*** MATERIALS PROVIDED Section Begins ***
(* ===== verification/JsonString.v ===== *)
(** * JSON string literals as Go's [encoding/json] writes and reads them

    [json.Marshal] (line 72 of [src/engine/worker/cmd_tmpl.go]) writes
    each field of [tmplPath] with [encodeState.string(s, escapeHTML=true)];
    [json.Unmarshal] (line 111) first runs the scanner over the body
    ([stateInString] and the escape states) and then [unquoteBytes] on
    each string literal.  This file models the three, byte by byte:
    - [enc_body]: the encoder loop, one rune at a time;
    - [scan_str]: the scanner's string states, which find the closing
      quote and reject control bytes and malformed escapes;
    - [unquote]: [unquoteBytes], with its fast path for strings that
      need no rewriting and the loop that decodes escapes, joins UTF-16
      surrogate pairs and replaces invalid UTF-8 by U+FFFD. *)
From S2P Require Import Prelude Utf8.

Module JsonString.
Import Utf8.
Local Open Scope string_scope.
Local Open Scope Z_scope.

Definition dq : ascii := byte_of 34.      (** the double quote *)
Definition bslash : ascii := byte_of 92.  (** the backslash *)

Definition str1 (c : ascii) : string := String c EmptyString.

Definition hex : string := "0123456789abcdef".
Definition hexdigit (n : Z) : ascii :=
  match String.get (Z.to_nat n) hex with Some c => c | None => "0"%char end.

(** Go's [htmlSafeSet]: the ASCII bytes [Marshal] copies unchanged. *)
Definition htmlSafe (b : Z) : bool :=
  (32 <=? b) && (b <? 128) && negb (b =? 34) && negb (b =? 92) &&
  negb (b =? 60) && negb (b =? 62) && negb (b =? 38).

(** The escape of an ASCII byte that is not HTML-safe. *)
Definition escape_ascii (b : Z) : string :=
  if (b =? 92) || (b =? 34) then String bslash (str1 (byte_of b))
  else if b =? 10 then String bslash "n"
  else if b =? 13 then String bslash "r"
  else if b =? 9 then String bslash "t"
  else String bslash ("u00" ++ str1 (hexdigit (Z.shiftr b 4)) ++ str1 (hexdigit (Z.land b 15))).

(** The loop of [encodeState.string], one rune per step. *)
Fixpoint enc_body (fuel : nat) (s : string) : string :=
  match fuel, s with
  | _, EmptyString => EmptyString
  | O, _ => EmptyString
  | S fuel', String c rest =>
      let b := byte_val c in
      if b <? RuneSelf then
        (if htmlSafe b then str1 c else escape_ascii b) ++ enc_body fuel' rest
      else
        let '(r, size) := DecodeRune s in
        if (r =? RuneError) && (size =? 1)%nat then
          String bslash "ufffd" ++ enc_body fuel' rest
        else if (r =? 8232) || (r =? 8233) then
          String bslash ("u202" ++ str1 (hexdigit (Z.land r 15))) ++ enc_body fuel' (str_drop size s)
        else str_take size s ++ enc_body fuel' (str_drop size s)
  end.

Definition encode_string (s : string) : string :=
  String dq (enc_body (String.length s) s ++ str1 dq).

(** ** The scanner's string states *)

Definition is_hex (c : ascii) : bool :=
  let b := byte_val c in
  ((48 <=? b) && (b <=? 57)) || ((97 <=? b) && (b <=? 102)) || ((65 <=? b) && (b <=? 70)).

(** The escapes [stateInStringEsc] accepts besides [u]. *)
Definition simple_esc (e : ascii) : bool :=
  let b := byte_val e in
  (b =? 98) || (b =? 102) || (b =? 110) || (b =? 114) || (b =? 116) ||
  (b =? 92) || (b =? 47) || (b =? 34).

Definition cons_fst (pre : string) (o : option (string * string)) : option (string * string) :=
  match o with Some (a, r) => Some (pre ++ a, r) | None => None end.

(** From just after an opening quote: the literal's raw content and
    what follows the closing quote, or [None] for a syntax error. *)
Fixpoint scan_str (s : string) : option (string * string) :=
  match s with
  | EmptyString => None
  | String c rest =>
      if decide (c = dq) then Some (EmptyString, rest)
      else if decide (c = bslash) then
        match rest with
        | String e rest' =>
            if simple_esc e then cons_fst (String c (str1 e)) (scan_str rest')
            else if decide (e = "u"%char) then
              match rest' with
              | String h1 (String h2 (String h3 (String h4 rest''))) =>
                  if is_hex h1 && is_hex h2 && is_hex h3 && is_hex h4
                  then cons_fst (String c (String e (String h1 (String h2 (String h3 (str1 h4))))))
                                (scan_str rest'')
                  else None
              | _ => None
              end
            else None
        | EmptyString => None
        end
      else if byte_val c <? 32 then None
      else cons_fst (str1 c) (scan_str rest)
  end.

(** ** [unquoteBytes] *)

Definition hexval (c : ascii) : Z :=
  let b := byte_val c in
  if (48 <=? b) && (b <=? 57) then b - 48
  else if (97 <=? b) && (b <=? 102) then b - 87
  else if (65 <=? b) && (b <=? 70) then b - 55
  else -1.

(** [getu4]: the value of a [\uXXXX] escape at the head of [s]. *)
Definition getu4 (s : string) : option (Z * string) :=
  match s with
  | String b (String u (String h1 (String h2 (String h3 (String h4 rest))))) =>
      if bool_decide (b = bslash) && bool_decide (u = "u"%char) && is_hex h1 && is_hex h2 &&
         is_hex h3 && is_hex h4
      then Some (((hexval h1 * 16 + hexval h2) * 16 + hexval h3) * 16 + hexval h4, rest)
      else None
  | _ => None
  end.

Definition IsSurrogate (r : Z) : bool := (55296 <=? r) && (r <? 57344).

(** [utf16.DecodeRune]. *)
Definition utf16_DecodeRune (r1 r2 : Z) : Z :=
  if (55296 <=? r1) && (r1 <? 56320) && (56320 <=? r2) && (r2 <? 57344)
  then Z.lor (Z.shiftl (r1 - 55296) 10) (r2 - 56320) + 65536
  else RuneError.

Definition simple_unesc (e : ascii) : option ascii :=
  let b := byte_val e in
  if (b =? 34) || (b =? 92) || (b =? 47) || (b =? 39) then Some e
  else if b =? 98 then Some (byte_of 8)
  else if b =? 102 then Some (byte_of 12)
  else if b =? 110 then Some (byte_of 10)
  else if b =? 114 then Some (byte_of 13)
  else if b =? 116 then Some (byte_of 9)
  else None.

Definition app_opt (pre : string) (o : option string) : option string :=
  match o with Some a => Some (pre ++ a) | None => None end.

(** The rewriting loop of [unquoteBytes], from index [r] on. *)
Fixpoint unq (fuel : nat) (s : string) : option string :=
  match fuel, s with
  | _, EmptyString => Some EmptyString
  | O, _ => None
  | S fuel', String c rest =>
      if decide (c = bslash) then
        match rest with
        | EmptyString => None
        | String e rest' =>
            match simple_unesc e with
            | Some out => app_opt (str1 out) (unq fuel' rest')
            | None =>
                if decide (e = "u"%char) then
                  match getu4 s with
                  | None => None
                  | Some (rr, after) =>
                      if IsSurrogate rr then
                        match getu4 after with
                        | Some (rr1, after2) =>
                            let dec := utf16_DecodeRune rr rr1 in
                            if dec =? RuneError
                            then app_opt (EncodeRune RuneError) (unq fuel' after)
                            else app_opt (EncodeRune dec) (unq fuel' after2)
                        | None => app_opt (EncodeRune RuneError) (unq fuel' after)
                        end
                      else app_opt (EncodeRune rr) (unq fuel' after)
                  end
                else None
            end
        end
      else if bool_decide (c = dq) || (byte_val c <? 32) then None
      else if byte_val c <? RuneSelf then app_opt (str1 c) (unq fuel' rest)
      else
        let '(rr, size) := DecodeRune s in
        app_opt (EncodeRune rr) (unq fuel' (str_drop size s))
  end.

(** The first loop of [unquoteBytes]: the length of the prefix that
    needs no rewriting (no backslash, quote or control byte, valid UTF-8). *)
Fixpoint plain_prefix (fuel : nat) (s : string) : nat :=
  match fuel, s with
  | _, EmptyString => 0%nat
  | O, _ => 0%nat
  | S fuel', String c rest =>
      let b := byte_val c in
      if (b =? 92) || (b =? 34) || (b <? 32) then 0%nat
      else if b <? RuneSelf then S (plain_prefix fuel' rest)
      else
        let '(rr, size) := DecodeRune s in
        if (rr =? RuneError) && (size =? 1)%nat then 0%nat
        else (size + plain_prefix fuel' (str_drop size s))%nat
  end.

(** [unquoteBytes] on the content between the quotes: the plain prefix
    is returned as it is ([r == len(s)]) or copied, and the loop runs on
    the rest. *)
Definition unquote (s : string) : option string :=
  let r := plain_prefix (String.length s) s in
  if (r =? String.length s)%nat then Some s
  else app_opt (str_take r s) (unq (String.length s) (str_drop r s)).

(** ** The reference: what a string becomes after the round trip

    Go replaces each byte that does not start a valid UTF-8 sequence by
    U+FFFD and keeps everything else. *)
Fixpoint coerce (fuel : nat) (s : string) : string :=
  match fuel, s with
  | _, EmptyString => EmptyString
  | O, _ => EmptyString
  | S fuel', String c rest =>
      if byte_val c <? RuneSelf then String c (coerce fuel' rest)
      else
        let '(r, size) := DecodeRune s in
        if (r =? RuneError) && (size =? 1)%nat then EncodeRune RuneError ++ coerce fuel' rest
        else str_take size s ++ coerce fuel' (str_drop size s)
  end.

Definition ToValidUTF8 (s : string) : string := coerce (String.length s) s.

(** ** Hex digits *)

Lemma hexdigit_spec n : 0 ≤ n < 16 → is_hex (hexdigit n) = true ∧ hexval (hexdigit n) = n.
Proof.
  intros Hn.
  pose proof (Z_range_check (λ n, is_hex (hexdigit n) && bool_decide (hexval (hexdigit n) = n))
                0 16 eq_refl n Hn) as H.
  apply andb_prop in H as [H1 H2]. by apply bool_decide_eq_true in H2.
Qed.
(** The scanner's number states: [-]? (0 | [1-9][0-9]* ) (.[0-9]+)? ([eE][+-]?[0-9]+)? *)
Definition parse_number (s : string) : option (string * string) :=
  let '(sign, s1) := match s with
                     | String c r => if decide (c = chr 45) then (str1 c, r) else ("", s)
                     | _ => ("", s)
                     end in
  match s1 with
  | String c r =>
      let int := if decide (c = chr 48) then Some (str1 c, r)
                 else if is_digit c then let '(d, r') := digits r in Some (String c d, r')
                 else None in
      match int with
      | None => None
      | Some (ip, r1) =>
          let frac := match r1 with
                      | String d r2 => if decide (d = chr 46)
                                       then option_map (λ '(fd, r3), (String d fd, r3)) (digits1 r2)
                                       else Some ("", r1)
                      | _ => Some ("", r1)
                      end in
          match frac with
          | None => None
          | Some (fp, r2) =>
              let exp := match r2 with
                         | String e r3 =>
                             if bool_decide (e = chr 101) || bool_decide (e = chr 69) then
                               let '(sg, r4) := match r3 with
                                                | String g r5 => if bool_decide (g = chr 43) || bool_decide (g = chr 45)
                                                                 then (str1 g, r5) else ("", r3)
                                                | _ => ("", r3)
                                                end in
                               option_map (λ '(ed, r6), (String e (sg ++ ed), r6)) (digits1 r4)
                             else Some ("", r2)
                         | _ => Some ("", r2)
                         end in
              option_map (λ '(ep, r3), (sign ++ ip ++ fp ++ ep, r3)) exp
          end
      end
  | _ => None
  end.
(* ===== verification/SdkError.v ===== *)
(** * Errors: Go error values, [sdk.Error], [writeError], [sdk.DecodeError]

    The handler turns each failure into an HTTP response with
    [writeError(w, r, err)] and the client turns a response of status
    [>= 300] back into an error with [sdk.DecodeError(body)].  Those
    helpers live in the CDS [sdk] package and the worker's HTTP code,
    outside [src/]: they are modelled here from the specification
    (section 3 "OperationOutcome", section 7): a structured error has a
    kind and a message, [sdk.NewError(kind, root)] keeps the root cause
    in the message, the wrong-request kind is sent with status 400, and
    an error that is not an [sdk.Error] is sent as an unknown error with
    status 500 and without its cause.  The body of an error response is
    the JSON object [{"kind":...,"message":...}]. *)
From S2P Require Import Prelude Utf8 JsonString Json FileSystem.

Module SdkError.
Import JsonString Json FileSystem.
Local Open Scope string_scope.

Inductive errKind := ErrWrongRequest | ErrUnknownError.

#[export] Instance errKind_eq_dec : EqDecision errKind.
Proof. solve_decision. Qed.

(** [sdk.Error]: a kind and a message. *)
Record Error := { kind : errKind; message : string }.

(** The Go [error] values of the handler, by origin. *)
Inductive goerror :=
  | EBody (msg : string)            (** [ioutil.ReadAll(r.Body)] failed *)
  | EJson (e : json_error)          (** [json.Unmarshal] failed *)
  | EPath (e : PathError)           (** [ioutil.ReadFile]/[WriteFile] failed *)
  | EInterp (msg : string)          (** [interpolate.Do] failed *)
  | ESdk (e : Error).

Definition errno_string (e : errno) : string :=
  match e with
  | ENOENT => "no such file or directory"
  | ENOTDIR => "not a directory"
  | EACCES => "permission denied"
  | EISDIR => "is a directory"
  | ENOSPC => "no space left on device"
  end.

Definition json_error_string (e : json_error) : string :=
  match e with
  | SyntaxError => "invalid character in JSON input"
  | UnmarshalTypeError k => "json: cannot unmarshal " ++ k ++ " into Go value of type main.tmplPath"
  | PhaseError => "JSON decoder out of sync - data changing underfoot?"
  end.

(** [err.Error()]; [*os.PathError] prints [op + " " + path + ": " + errno]. *)
Definition Error_string (e : goerror) : string :=
  match e with
  | EBody m => m
  | EJson j => json_error_string j
  | EPath pe => pe_Op pe ++ " " ++ pe_Path pe ++ ": " ++ errno_string (pe_Err pe)
  | EInterp m => m
  | ESdk s => message s
  end.

Definition kind_message (k : errKind) : string :=
  match k with ErrWrongRequest => "wrong request" | ErrUnknownError => "internal server error" end.

Definition kind_status (k : errKind) : Z :=
  match k with ErrWrongRequest => 400 | ErrUnknownError => 500 end.

Definition kind_name (k : errKind) : string :=
  match k with ErrWrongRequest => "wrong_request" | ErrUnknownError => "unknown" end.

Definition kind_of_name (s : string) : option errKind :=
  if decide (s = "wrong_request") then Some ErrWrongRequest
  else if decide (s = "unknown") then Some ErrUnknownError else None.

(** [sdk.NewError(target, root)]: the target's kind, the root's message. *)
Definition NewError (target : errKind) (root : goerror) : Error :=
  {| kind := target; message := kind_message target ++ ": " ++ Error_string root |}.

(** What [writeError] sends for an error: an [sdk.Error] as it is, any
    other error as an unknown error whose cause stays on the server. *)
Definition processed (e : goerror) : Error :=
  match e with
  | ESdk s => s
  | _ => {| kind := ErrUnknownError; message := kind_message ErrUnknownError |}
  end.

Record response := { status : Z; resp_body : string }.

Definition error_tags : list string := ["kind"; "message"].

Definition writeError (e : goerror) : response :=
  let s := processed e in
  {| status := kind_status (kind s);
     resp_body := marshal_struct error_tags [kind_name (kind s); message s] |}.

(** The response of a handler that returns without writing: status 200,
    empty body. *)
Definition response_ok : response := {| status := 200; resp_body := "" |}.

(** [sdk.DecodeError(body)]: the error the body carries, or nothing
    ([nil]) when the body does not decode into one. *)
Definition DecodeError (body : string) : option Error :=
  match unmarshal_struct error_tags [""; ""] body with
  | Ok [k; m] => match kind_of_name k with
                 | Some kd => Some {| kind := kd; message := m |}
                 | None => None
                 end
  | _ => None
  end.

Lemma writeError_status e : (400 ≤ status (writeError e))%Z.
Proof. unfold writeError. cbn. destruct (kind (processed e)); cbn; lia. Qed.

Lemma kind_of_name_name k : kind_of_name (kind_name k) = Some k.
Proof. by destruct k. Qed.

(** The client decodes the error the handler wrote: same kind, and the
    message up to the UTF-8 repair of [encoding/json]. *)
Theorem DecodeError_writeError e :
  DecodeError (resp_body (writeError e)) =
  Some {| kind := kind (processed e); message := ToValidUTF8 (message (processed e)) |}.
Proof.
  unfold DecodeError, writeError. cbn [resp_body].
  rewrite unmarshal_marshal; [|done|apply (bool_decide_unpack _); reflexivity|repeat constructor|done|done].
  cbn [map]. rewrite (ToValidUTF8_valid (kind_name _)) by (by destruct (kind (processed e))).
  by rewrite kind_of_name_name.
Qed.

End SdkError.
*** MATERIALS PROVIDED Section Ends ***
Which of the lines above mention the word "backslash"? Pull those lines out.

• [ANSWER TO THIS EXERCISE]:
Definition bslash : ascii := byte_of 92.  (** the backslash *)
    needs no rewriting (no backslash, quote or control byte, valid UTF-8). *)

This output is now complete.